Work to complete
Below, find each line holding "PosInf" and state how many there are, using the number alone.

Exercise materials

════════

Lemma tile_probabilities_unused_witness :
  min_tiles (fun child alpha beta =>
               maximize Rules.canMove Rules.getAvailableMoves
                 Rules.getAvailableCells frozen 0 child alpha beta 0%Q)
    0%nat (0%nat, 2%nat) possibleTileProbabilities NegInf PosInf PosInf
    (mkState [midgame] 0)
  = min_tiles (fun child alpha beta =>
                 maximize Rules.canMove Rules.getAvailableMoves
                   Rules.getAvailableCells frozen 0 child alpha beta 0%Q)
      0%nat (0%nat, 2%nat) [(2, 0.5%Q); (4, 0.5%Q)] NegInf PosInf PosInf
      (mkState [midgame] 0).
Proof.
  apply (tile_probabilities_unused
           (fun child alpha beta =>
              maximize Rules.canMove Rules.getAvailableMoves
                Rules.getAvailableCells frozen 0 child alpha beta 0%Q)
           0%nat (0%nat, 2%nat) possibleTileProbabilities
           [(2, 0.5%Q); (4, 0.5%Q)] NegInf PosInf PosInf
           (mkState [midgame] 0)).
  reflexivity.
Defined.

Lemma chance_takes_worst_case_witness :
  exists cells utility s',
    rankCells Rules.getAvailableCells 0%nat (mkState [midgame] 0)
      = (Ok cells, mkState [midgame] 0) /\
    chance Rules.canMove Rules.getAvailableMoves Rules.getAvailableCells
      frozen 1 0%nat NegInf PosInf 0%Q (mkState [midgame] 0)
    = (Ok (utility, None), s').
Proof.
  destruct (chance_takes_worst_case Rules.canMove Rules.getAvailableMoves
              Rules.getAvailableCells frozen RulesFacts.getAvailableMoves_wf
              RulesFacts.getAvailableCells_spec 0 0%nat midgame 0%Q
              (mkState [midgame] 0)
              (wf_mk _ _ _ _ _ _ _ _ _ _ _ _ _ _ _ _) eq_refl
              (fun k => eq_refl) eq_refl)
    as (cells & utility & s' & Hrank & Hrun & _).
  exists cells, utility, s'. split; assumption.
Defined.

════════

Your solution
4